I wanted my life to matter.
But mostly, what I wanted was to be this guy:
The problem is that I was this guy:
Yeah. The one holding the trashcan lid.
So, back to Sunday, I’m talking with these folks about Captain America and I say that we all have felt like Steve Rogers; intellectually frail, physically weak, or emotionally incapable, we’ve all known days where we were 97 pounds soaking wet. We’ve all felt weak. Steve Rogers, a man whose story teaches us about what an indomitable will to do good can accomplish, taught me about myself: no matter the bullies, or the doubts, or the weaknesses given to me at birth, I can take all the punches. I can keep thrusting myself in to the bloody fray. Though I may know defeat time and time again, I will take the blows life has to offer and with a resolute heart, unconquered I can look my oppressors in the eye and say-
“I can do this all day.”
And I can.
Not because Captain America is real, but because the anthem of perseverance in the character’s voice is true.
And I manage to make it through that without my voice breaking, without my eyes tearing up (just barely) and then I realized that in order to tie it all together all I had to do was show the single most Gospel comic book page in the history of sequential art.

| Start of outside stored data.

Definition validTrustDomain (tenant : string) : bool :=
  if negb (ToLower unicode_lower tenant =s tenant)
     || existsb (fun b => bool_decide (b ∈ [0x2F; 0x3A; 0x40])) (string_bytes tenant) then false
  else forallb valid_domain_label (split_byte 0x2E (string_bytes tenant)).

Definition principalSPIFFEID (tenant workspace : string) (generation : Z) (principal : string)
  : result error string :=
  if negb (validPrincipal principal tenant) || negb (validText workspace 256) || (generation =? 0)
     || negb (validTrustDomain tenant) then Err EInvalidScope
  else Ok ("spiffe://" +:+ tenant +:+ "/ws/" +:+ PathEscape workspace +:+ "/gen/"
           +:+ pretty (Z.to_N generation) +:+ "/principal/" +:+ PathEscape principal)%string.

(** *** Roles *)

Definition trim (s : string) : string := if isASCII s then of_bytes (TrimSpace (string_bytes s)) else unicode_trim s.

(** The loop of [normalizeRoles], with the roles kept so far. *)
Fixpoint normalize_loop (roles out : list string) : result error (list string) :=
  match roles with
  | [] => Ok out
  | role :: t =>
      let role := ToLower unicode_lower (trim role) in
      if bool_decide (role ∈ all_roles) then
        normalize_loop t (if bool_decide (role ∈ out) then out else out ++ [role])
      else Err EUnknownRole
  end.

Definition normalizeRoles (roles : list string) : result error (list string) :=
  if bool_decide (roles = []) || (maxRoles <? Z.of_nat (length roles)) then Err ERoleCount
  else
    let? out := normalize_loop roles [] in
    if bool_decide (out = []) then Err ERoleCount else Ok out.

Definition hasRole (roles : list string) (want : string) : bool := existsb (fun role => role =s want) roles.
Definition hasAnyRole (roles candidates : list string) : bool := existsb (hasRole roles) candidates.

(** *** The manager *)

(** Its key and store are arguments of the model. *)
Record Manager := mkManager {
  issuer : string; audience : string; accessTTL : Z; refreshTTL : Z; sessionTTL : Z; clockSkew : Z;
  maxTokenBytes : Z; maxEnrollments : Z }.

Definition or_default (v d : Z) : Z := if v =? 0 then d else v.

(** [opts] holds the options as given; a zero value asks for the default. *)
Definition New (key_ok : bool) (opts : Manager) : result error Manager :=
  if negb key_ok then Err EConfiguration
  else
    let m := mkManager (if issuer opts =s EmptyString then "remount" else issuer opts)
               (if audience opts =s EmptyString then defaultAudience else audience opts)
               (or_default (accessTTL opts) hour) (or_default (refreshTTL opts) (30 * 24 * hour))
               (or_default (sessionTTL opts) (5 * minute)) (or_default (clockSkew opts) (30 * second))
               (or_default (maxTokenBytes opts) defaultMaxTokenBytes) (or_default (maxEnrollments opts) 10000) in
    if (accessTTL m <? second) || (24 * hour <? accessTTL m) || (refreshTTL m <? second)
       || (90 * 24 * hour <? refreshTTL m) || (sessionTTL m <? second) || (hour <? sessionTTL m)
       || (clockSkew m <? 0) || (5 * minute <? clockSkew m) || (maxTokenBytes m <? 512)
       || (Z.shiftl 1 20 <? maxTokenBytes m) || (maxEnrollments m <? 1) || (1000000 <? maxEnrollments m)
       || negb (validText (issuer m) 512) || negb (validText (audience m) 256) then Err EConfiguration
    else Ok m.

Context (m : Manager).

(** *** Tokens *)

Definition dot : Z := 0x2E.

Definition unsigned (c : Claims) : list Z :=
  b64_encode (marshal_header (mkHeader "EdDSA" "RMT" (issuer m))) ++ dot :: b64_encode (marshal_claims c).

Definition sign (c : Claims) : list Z := unsigned c ++ dot :: b64_encode (ed25519_sign (unsigned c)).

Definition decodeSegment (encoded : list Z) (max : Z) : option (list Z) :=
  if bool_decide (encoded = []) || (EncodedLen max <? Z.of_nat (length encoded)) then None
  else decoded ← b64_decode encoded; if max <? Z.of_nat (length decoded) then None else Some decoded.

(** [strings.Count(token, ".") != 2], then [strings.SplitN]. *)
Definition token_parts (token : list Z) : option (list Z * list Z * list Z) :=
  match split_byte dot token with [h; p; s] => Some (h, p, s) | _ => None end.

Definition parseAndVerify (token : list Z) : result error Claims :=
  if (Z.of_nat (length token) <? 16) || (maxTokenBytes m <? Z.of_nat (length token)) then Err EMalformedToken
  else match token_parts token with
  | None => Err EMalformedToken
  | Some (h, p, s) =>
      match decodeSegment h 2048 with
      | None => Err EMalformedHeader
      | Some header =>
          match unmarshal_header header with
          | None => Err EInvalidHeader
          | Some header =>
              if (Algorithm header <>s "EdDSA") || (Type_ header <>s "RMT") || (Issuer header <>s issuer m)
              then Err EInvalidHeader
              else match b64_decode s with
              | None => Err EBadSignature
              | Some signature =>
                  if negb (Z.of_nat (length signature) =? 64)
                     || negb (ed25519_verify (h ++ dot :: p) signature) then Err EBadSignature
                  else match decodeSegment p (maxTokenBytes m) with
                  | None => Err EMalformedPayload
                  | Some payload =>
                      match unmarshal_claims payload with
                      | None => Err EInvalidClaims
                      | Some c =>
                          if negb (validText (ID c) 128) || negb (validPrincipal (Subject c) (Tenant c))
                             || (Audience c <>s audience m) || (MaxInt64 <? Revision c) then Err EInvalidClaims
                          else match normalizeRoles (Roles c) with
                          | Err _ => Err EInvalidRoles
                          | Ok normalized =>
                              if bool_decide (normalized = Roles c) then Ok c else Err EInvalidRoles
                          end
                      end
                  end
              end
          end
      end
  end.

(** ["enroll_"] and the encoding of 32 bytes *)
Definition enroll_prefix : list Z := string_bytes "enroll_".

Definition validEnrollmentToken (token : list Z) : bool :=
  bool_decide (take (length enroll_prefix) token = enroll_prefix)
  && (Z.of_nat (length token) =? Z.of_nat (length enroll_prefix) + EncodedLen 32)
  && match b64_decode (drop (length enroll_prefix) token) with
     | Some raw => Z.of_nat (length raw) =? 32
     | None => false
     end.

(** *** Authorization *)

Definition ActionRead : string := "read".
Definition ActionWrite : string := "write".
Definition ActionExecute : string := "execute".

Record AuthSubject := mkSubject { SubID : string; SubTenant : string; SubRoles : list string }.
Record Resource := mkResource {
  ResKind : string; ResID : string; ResTenant : string; Owner : string; Readers : list string; Writers : list string }.

Definition Check (subject : AuthSubject) (action : string) (resource : Resource) : result error unit :=
  if ((SubTenant subject =s EmptyString) || (SubTenant subject <>s ResTenant resource))
     && negb ((SubTenant subject =s "*") && hasRole (SubRoles subject) RoleOperator) then Err ECrossTenant
  else if hasRole (SubRoles subject) RoleOperator then Ok tt
  else if hasRole (SubRoles subject) RoleNode && (ResKind resource =s "workspace")
          && ((action =s ActionWrite) || (action =s ActionExecute)) then Ok tt
  else if (action =s ActionRead) && hasAnyRole (SubRoles subject) [RoleViewer; RoleAgent; RoleService]
          && ((SubID subject =s Owner resource) || bool_decide (SubID subject ∈ Readers resource)
              || bool_decide (SubID subject ∈ Writers resource)) then Ok tt
  else if ((action =s ActionWrite) || (action =s ActionExecute))
          && hasAnyRole (SubRoles subject) [RoleAgent; RoleService]
          && ((SubID subject =s Owner resource) || bool_decide (SubID subject ∈ Writers resource)) then Ok tt
  else Err ERoleDenied.
End tokens.

(** ** Stored data *)

Notation labels := (gmap string string).
Notation digest := (list Z).

Record Enrollment := mkEnrollment {
  EnrID : string; Pool : string; EnrTenant : string; EnrIssuedAt : Z; ExpiresAt : Z; Labels : option labels }.

Record NodeBinding := mkBinding {
  NodeID : string; PubKey : list Z; BindPool : string; BindTenant : string; BindLabels : option labels;
  EnrolledAt : Z }.

Record Principal := mkPrincipal {
  PrID : string; PrTenant : string; PrRoles : list string; PrRevision : Z; CreatedAt : Z; UpdatedAt : Z }.

Record Event := mkEvent {
  EvType : string; EvID : string; EvSubject : string; EvTenant : string; EvPool : string; EvRevision : Z;
  Actor : string; EvRoles : list string }.

Definition set_EvRevision (n : Z) (e : Event) : Event :=
  mkEvent (EvType e) (EvID e) (EvSubject e) (EvTenant e) (EvPool e) n (Actor e) (EvRoles e).
Definition set_EvType (t : string) (e : Event) : Event :=
  mkEvent t (EvID e) (EvSubject e) (EvTenant e) (EvPool e) (EvRevision e) (Actor e) (EvRoles e).
Definition set_EvRoles (r : list string) (e : Event) : Event :=
  mkEvent (EvType e) (EvID e) (EvSubject e) (EvTenant e) (EvPool e) (EvRevision e) (Actor e) r.
Definition set_EvPlace (id pool tenant : string) (e : Event) : Event :=
  mkEvent (EvType e) id (EvSubject e) tenant pool (EvRevision e) (Actor e) (EvRoles e).

Definition EvIdentityPrincipalCreated : string := "identity.principal_created".
Definition EvIdentityRolesChanged : string := "identity.roles_changed".
Definition EvIdentityNodeEnrollmentIssued : string := "identity.node_enrollment_issued".
Definition EvNodeEnrolled : string := "node.enrolled".

Definition enrollment_expired (e : Enrollment) : Event :=
  mkEvent "identity.enrollment_expired" (EnrID e) EmptyString (EnrTenant e) (Pool e) 0 EmptyString [].
Definition revocation_expired (id : string) : Event :=
  mkEvent "identity.revocation_expired" id EmptyString EmptyString EmptyString 0 EmptyString [].

(** The labels of an enrolled node: those of its enrollment and where it is. *)
Definition bound_labels (l : option labels) (pool tenant node : string) : labels :=
  <["remount.node" := node]> (<["remount.pool" := pool]>
    (<["tenant" := tenant]> (<["pool" := pool]> (default ∅ l)))).

Definition PublicKeySize : Z := 32.

(** ** The calls of a store *)

Inductive call : Type -> Type :=
| Revoked (id : string) (now : Z) : call (result error bool)
| Revoke (id : string) (expires : Z) (event : Event) : call (result error unit)
| ConsumeRefresh (id : string) (expires : Z) (event : Event) : call (result error bool)
| PutEnrollmentBounded (hash : digest) (enrollment : Enrollment) (max : Z) (event : Event) : call (result error unit)
| EnrollNode (hash : digest) (now : Z) (candidate : NodeBinding) (event : Event)
    : call (result error (NodeBinding * bool * bool))
| PrincipalRevision (tenant subject : string) : call (result error Z)
| RevokePrincipal (tenant subject : string) (now : Z) (event : Event) : call (result error Z)
| RevokePrincipalWith (tenant subject : string) (now : Z) (event : Event) (commit : bool) : call (result error Z)
| CreatePrincipal (principal : Principal) (event : Event) : call (result error Principal)
| GetPrincipal (tenant subject : string) : call (result error Principal)
| ListPrincipals (tenant : string) : call (result error (list Principal))
| UpsertPrincipalRoles (principal : Principal) (event : Event) : call (result error (Principal * bool))
| CollectExpired (now limit : Z) : call (result error (Z * Z)).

That single page is about a deity interacting with a broken human being and choosing not to simply swoop down and remove her from harm, rather it’s about meeting both her physical and emotional needs at the same time. The point of Superman isn’t that he is powerful. Lots of people think he is because he’s faster than a speeding bullet, more powerful than a locomotive. But Superman is about having the ability to dominate another person and choosing to serve them.
To say to the hopeless, “Dare to dream a man can fly.”
To say to the powerless, “Goodness is all the power you’ll ever need to change the world.”
And that’s what makes all of these characters heroes – not their super powers or costumes, not their ability to save their world from various monsters and madmen.
What makes a hero truly super is that he loves his fellow man higher than he loves himself. That he places himself in the arena of life and puts his hands to the work of making the world a better place.
That he strives valiantly.
That he dares to try, though it may cost him everything.
What makes our American comic book gods so very special, is that they do not reside on some high mountaintop and judge us from far away; they need no pantheon because they are in the streets with us. They are even on the rooftops with us when jumping into destruction seems easier than walking the road of life set before us.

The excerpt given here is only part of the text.